Une stratégie de communication déjà éprouvée, mais controversée
Cette présentation du Kub-10ME n’est pas un cas isolé. Comme le rappelle Capital, Kalachnikov avait déjà utilisé une méthode similaire en 2026 lors du World Defence Show. Le constructeur avait alors vanté les mérites du Rus-PE, présenté comme une munition rôdeuse inédite au monde. Or, plusieurs experts ont rapidement identifié des similitudes frappantes avec le drone israélien Hero-90, déjà déployé par plusieurs armées occidentales.
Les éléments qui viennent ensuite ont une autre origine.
(** Documents of one collection with the same key are the same document
    when keys are unique. *)
Lemma unique_key {D K} (key : D → K) (l : list D) (x y : D) :
  NoDup (key <$> l) → x ∈ l → y ∈ l → key x = key y → x = y.
Proof.
  induction l as [|z l IH]; csimpl; intros Hnd Hx Hy Heq; [inversion Hx |].
  apply NoDup_cons in Hnd as [Hz Hnd].
  apply elem_of_cons in Hx as [-> | Hx]; apply elem_of_cons in Hy as [-> | Hy]; try done.
  - exfalso. apply Hz. rewrite Heq. apply list_elem_of_fmap. eauto.
  - exfalso. apply Hz. rewrite <- Heq. apply list_elem_of_fmap. eauto.
  - by apply IH.
Qed.

(** ** DELETE /api/resume *)

(** X1: DELETE /api/resume answers 404 and changes nothing when the
    caller has no resume.  Otherwise it answers 200 and removes the one
    resume that [Resume.findOne({ user })] finds: the resumes of the other
    users stay, and where every user has at most one resume the caller has
    none afterwards. *)
Theorem deleteResume_spec (env : Env) (db : Db) (user_id : ObjectId) :
  connected env = true →
  NoDup (r_id <$> resumes db) →
  (Resume_of db user_id = None →
     deleteResume env user_id db = (mkResponse 404 (Msg "Resume not found"), db)) ∧
  (∀ r, Resume_of db user_id = Some r →
     let db' := mkDb (users db) (recruiterProfiles db)
                     (filter (λ r', r_id r' ≠ r_id r) (resumes db))
                     (jobs db) (applications db) in
     deleteResume env user_id db
       = (mkResponse 200 (Msg "Resume deleted successfully"), db') ∧
     filter (λ r', r_user r' ≠ user_id) (resumes db')
       = filter (λ r', r_user r' ≠ user_id) (resumes db) ∧
     (resumes_unique db → Resume_of db' user_id = None)).
Proof.
  intros Hc Hids. split.
  - intros Hnone. unfold deleteResume. run. rewrite Hc.
    unfold Resume_of in Hnone. by rewrite Hnone.
  - intros r Hr db'. pose proof Hr as Hr'. unfold Resume_of in Hr'.
    apply first_match_Some in Hr' as [Hin Hu]. apply N.eqb_eq in Hu.
    split_and!.
    + unfold deleteResume. run. rewrite Hc. unfold Resume_of in Hr. rewrite Hr. simpl.
      rewrite (remove_first_remove_all r_id _ _ Hids). by rewrite remove_all_filter.
    + unfold db'. cbn [resumes]. rewrite list_filter_filter.
      apply filter_ext_elem. intros r' Hin'. split; [by intros [? ?] |].
      intros Hne. split; [done |]. intros Heq.
      apply Hne. by rewrite (unique_key r_id _ r' r Hids Hin' Hin Heq).
    + intros Huniq. unfold Resume_of, db'. cbn [resumes].
      apply first_match_None. intros r' [Hne Hin']%list_elem_of_filter.
      apply N.eqb_neq. intros Hu'. apply Hne. f_equal.
      unfold resumes_unique in Huniq.
      apply (unique_key r_user _ r' r Huniq Hin' Hin). congruence.
Qed.

(** A user without a resume, and the candidate who has one. *)
Lemma deleteResume_spec_witness :
  deleteResume sample_env 3 sample_db = (mkResponse 404 (Msg "Resume not found"), sample_db) ∧
  deleteResume sample_env 2 sample_db
    = (mkResponse 200 (Msg "Resume deleted successfully"),
       mkDb (users sample_db) (recruiterProfiles sample_db) [] (jobs sample_db)
            (applications sample_db)).
Proof.
  assert (Hnd : NoDup (r_id <$> resumes sample_db)) by distinct.
  destruct (deleteResume_spec sample_env sample_db 3 eq_refl Hnd) as [Hnone _].
  destruct (deleteResume_spec sample_env sample_db 2 eq_refl Hnd) as [_ Hsome].
  split.
  - by apply Hnone.
  - destruct (Hsome sample_resume eq_refl) as (Hdel & _). exact Hdel.
Defined.

(** ** POST /api/resume with the routes that read and delete the resume *)

Lemma Db_eta (db : Db) :
  mkDb (users db) (recruiterProfiles db) (resumes db) (jobs db) (applications db) = db.
Proof. by destruct db. Qed.

Section ResumeRoutes.
Context `{Externals}.

(** X2: a first save of a resume, with a plain body whose paths cast,
    followed by DELETE /api/resume gives back the database as it was
    before the save. *)
Theorem save_then_deleteResume (env env' : Env) (db : Db) (user_id : ObjectId)
    (body fields : gmap string json) :
  connected env = true → connected env' = true →
  plain_update body = true →
  castFields resumeSchema body = Some fields →
  Resume_of db user_id = None →
  (∀ r, r ∈ resumes db → r_id r ≠ oid env 0) →
  deleteResume env' user_id (saveResume env user_id body db).2
  = (mkResponse 200 (Msg "Resume deleted successfully"), db).
Proof.
  intros Hc Hc' Hplain Hf Hnone Hfresh.
  destruct (saveResume_written env db user_id body fields Hc Hplain Hf)
    as (Hres & Hof & _).
  rewrite Hres in Hof |- *. unfold written in *. cbn [snd] in *.
  rewrite Hnone in Hof |- *.
  unfold deleteResume. run. rewrite Hc'. unfold Resume_of in Hof. cbn [resumes] in Hof.
  rewrite Hof. simpl.
  assert (r_id (saved env db user_id fields) = oid env 0) as Hid
    by (unfold saved; by rewrite Hnone).
  rewrite remove_first_app_None; [by rewrite Db_eta | | apply N.eqb_refl].
  apply first_match_None. intros r Hr. apply N.eqb_neq. rewrite Hid. by apply Hfresh.
Qed.

(** X3: after POST /api/resume with a plain body whose paths cast, the
    two reading routes of the candidate answer the resume just written,
    GET /api/my-resume-id its id and GET /api/my-resume the document as
    Mongoose loads it, which is the document the save answered; and an
    application made then refers to that resume. *)
Theorem save_then_read (env env' : Env) (db : Db) (user_id : ObjectId)
    (body fields : gmap string json) :
  connected env = true → connected env' = true →
  plain_update body = true →
  castFields resumeSchema body = Some fields →
  let r := saved env db user_id fields in
  let db' := (saveResume env user_id body db).2 in
  myResumeId env' user_id db' = (Json (r_id r), db') ∧
  myResume env' user_id db' = (Json (Some (hydrate_resume r)), db') ∧
  (saveResume env user_id body db).1
    = mkResponse 201 (ResumeBody "Resume saved successfully!" (hydrate_resume r)) ∧
  (∀ id, has_job db id → ¬ has_application db id user_id →
     ∃ a, applyJob env' user_id id db'
          = (mkResponse 201 (Msg "Application submitted successfully!"),
             mkDb (users db') (recruiterProfiles db') (resumes db') (jobs db')
                  (applications db' ++ [a]))
          ∧ resume a = r_id r ∧ candidate a = user_id ∧ job a = id).
Proof.
  intros Hc Hc' Hplain Hf r db'.
  destruct (saveResume_written env db user_id body fields Hc Hplain Hf)
    as (Hres & Hof & _).
  fold r db' in Hof. unfold Resume_of in Hof.
  assert (Hjobs : jobs db' = jobs db) by (unfold db'; by rewrite Hres).
  assert (Happs : applications db' = applications db) by (unfold db'; by rewrite Hres).
  split_and!.
  - unfold myResumeId, try_reply. run. by rewrite Hc', Hof.
  - unfold myResume, try_reply. run. by rewrite Hc', Hof.
  - by rewrite Hres.
  - intros id Hjob Hno.
    assert (Hjob' : has_job db' id) by (unfold has_job; by rewrite Hjobs).
    assert (Hno' : ¬ has_application db' id user_id)
      by (unfold has_application; by rewrite Happs).
    exists (Application_new env' (oid env' 0) id user_id (r_id r)).
    split; [| done]. unfold applyJob. run. rewrite Hc'.
    destruct (job_lookup_Some _ _ Hjob') as [j ->]. simpl. rewrite Hof. simpl.
    by rewrite (application_lookup_None _ _ _ Hno').
Qed.

(** X4: neither POST /api/resume nor DELETE /api/resume, whatever
    they answer, leads from a database with at most one resume per user to
    one with more. *)
Theorem resumes_unique_kept (env : Env) (db : Db) (user_id : ObjectId)
    (body : gmap string json) :
  resumes_unique db →
  resumes_unique (saveResume env user_id body db).2 ∧
  resumes_unique (deleteResume env user_id db).2.
Proof.
  unfold resumes_unique. intros Huniq. split.
  - destruct (saveResume_shape env db user_id body) as [-> | (r0 & Hu & _ & ->)];
      [done |].
    unfold written. cbn [snd resumes].
    destruct (Resume_of db user_id) as [old|] eqn:Hold.
    + by rewrite owners_update_first.
    + rewrite fmap_app. apply NoDup_app. split_and!; [done | | apply NoDup_singleton].
      intros u (r & -> & Hr)%list_elem_of_fmap Hin.
      apply list_elem_of_singleton in Hin. rewrite Hu in Hin.
      unfold Resume_of in Hold. rewrite first_match_None in Hold.
      specialize (Hold r Hr). by apply N.eqb_neq in Hold.
  - unfold deleteResume. run. destruct (connected env); [| done].
    destruct (first_match _ (resumes db)) as [r|]; simpl; [| done].
    by apply NoDup_fmap_remove_first.
Qed.
End ResumeRoutes.

(** A first resume saved and deleted again. *)
Lemma save_then_deleteResume_witness :
  deleteResume late_env 2
    (saveResume (H := sample_externals) sample_env 2 first_save empty_db).2
  = (mkResponse 200 (Msg "Resume deleted successfully"), empty_db).
Proof.
  apply (save_then_deleteResume (H := sample_externals) sample_env late_env empty_db 2
           first_save first_save eq_refl eq_refl eq_refl eq_refl eq_refl).
  intros r Hr. inversion Hr.
Defined.

(** The candidate saves a second time, reads the id and applies. *)
Lemma save_then_read_witness :
  let db' := (saveResume (H := sample_externals) sample_env 2 second_save sample_db).2 in
  myResumeId late_env 2 db' = (Json 20, db') ∧
  ∃ a, applyJob late_env 2 11 db'
       = (mkResponse 201 (Msg "Application submitted successfully!"),
          mkDb (users db') (recruiterProfiles db') (resumes db') (jobs db')
               (applications db' ++ [a]))
       ∧ resume a = 20.
Proof.
  destruct (save_then_read (H := sample_externals) sample_env late_env sample_db 2
              second_save second_save eq_refl eq_refl eq_refl eq_refl)
    as (Hid & _ & _ & Happly).
  split; [exact Hid |].
  destruct (Happly 11) as (a & Ha & Hr & _).
  - exists other_job. split; [member | done].
  - intros (a & Hin & Hj & Hc). no_member Hin.
  - exists a. split; [exact Ha | exact Hr].
Defined.

(** The sample database has one resume per user, and keeps it so. *)
Lemma resumes_unique_kept_witness :
  resumes_unique (saveResume (H := sample_externals) sample_env 2 first_save sample_db).2 ∧
  resumes_unique (deleteResume sample_env 2 sample_db).2.
Proof.
  apply (resumes_unique_kept (H := sample_externals) sample_env sample_db 2 first_save).
  unfold resumes_unique. distinct.
Defined.

(** ** Invariants of the applications *)

Lemma NoDup_fmap_remove_all {D K} (f : D → bool) (key : D → K) (l : list D) :
  NoDup (key <$> l) → NoDup (key <$> remove_all f l).
Proof.
  induction l as [|x l IH]; simpl; [done |]. csimpl.
  intros [Hx Hl]%NoDup_cons. destruct (f x); [by apply IH |]. csimpl.
  apply NoDup_cons. split; [| by apply IH].
  intros (y & Hy & Hin)%list_elem_of_fmap. apply Hx. apply list_elem_of_fmap.
  exists y. split; [done |]. by apply elem_of_remove_all in Hin as [? _].
Qed.

(** What deleting a job does to the database, whoever asks. *)
Lemma deleteJob_cases (env : Env) (db : Db) (user_id id : ObjectId) :
  ((deleteJob env user_id id db).1 ≠ mkResponse 200 (Msg "Job removed")
   ∧ (deleteJob env user_id id db).2 = db) ∨
  (deleteJob env user_id id db
   = (mkResponse 200 (Msg "Job removed"),
      mkDb (users db) (recruiterProfiles db) (resumes db)
           (remove_first (λ j, j_id j =? id) (jobs db))
           (remove_all (λ a, job a =? id) (applications db)))
   ∧ ∃ j, first_match (λ j, j_id j =? id) (jobs db) = Some j ∧ recruiter j = user_id).
Proof.
  unfold deleteJob. run. destruct (connected env); [| by left].
  destruct (first_match _ (jobs db)) as [j|] eqn:Hj; simpl; [| by left].
  destruct (N.eqb_spec (recruiter j) user_id) as [Hr | Hr]; simpl; [| by left].
  right. split; [done |]. by exists j.
Qed.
Cette répétition de schémas communicationnels interroge sur les méthodes utilisées par certains industriels russes pour promouvoir leurs équipements militaires. Plutôt que de développer des technologies véritablement innovantes, Moscou semble privilégier une stratégie de communication visant à impressionner l’opinion publique et les observateurs internationaux. Une approche qui, si elle peut avoir un effet de surprise à court terme, risque aussi de nuire à la crédibilité des annonces futures.
« La bataille de l’innovation n’a pas de prix, y compris celui de la vérité », souligne Capital, en référence aux stratégies de communication parfois trompeuses adoptées par certains acteurs du secteur de l’armement.
Des enjeux stratégiques derrière ces annonces
Le Kub-10ME s’ajoute à une liste croissante de drones russes déployés en Ukraine depuis 2022. Parmi les plus connus figurent le Shahed, les Lancet ou encore le Geran-4, qui ont marqué les dernières phases du conflit par leur capacité à frapper des cibles à longue distance. Cependant, l’efficacité de ces engins dépend autant de leurs performances techniques que de leur intégration dans une stratégie militaire globale.
Pour Kiev, la multiplication de ces annonces russes reflète une volonté de Moscou de maintenir la pression psychologique sur les forces ukrainiennes et leurs alliés. En mettant en avant des équipements présentés comme supérieurs, la Russie cherche à compenser des difficultés opérationnelles sur le terrain. Pourtant, l’absence de preuves tangibles quant à la réelle nouveauté du Kub-10ME pourrait affaiblir cet effet d’annonce.
En attendant, l’Ukraine et ses alliés devraient continuer à renforcer leurs propres capacités en matière de drones, tout en développant des contre-mesures adaptées. La guerre en Ukraine reste un laboratoire pour les innovations militaires, où chaque camp cherche à prendre l’avantage technologique.
D’après les analyses publiées par Capital, les caractéristiques techniques du Kub-10ME, comme sa vitesse maximale ou le poids de ses ogives, sont très proches de celles du Kub-2, révélé en décembre 2024. Seule la portée annoncée de plus de 100 km, si elle est confirmée, pourrait constituer une évolution notable.
La communication autour des drones russes, comme le Kub-10ME, s’inscrit dans une stratégie plus large visant à impressionner l’opinion publique et à affaiblir le moral des troupes ukrainiennes. Moscou mise sur l’effet d’annonce pour compenser d’éventuelles difficultés opérationnelles sur le terrain.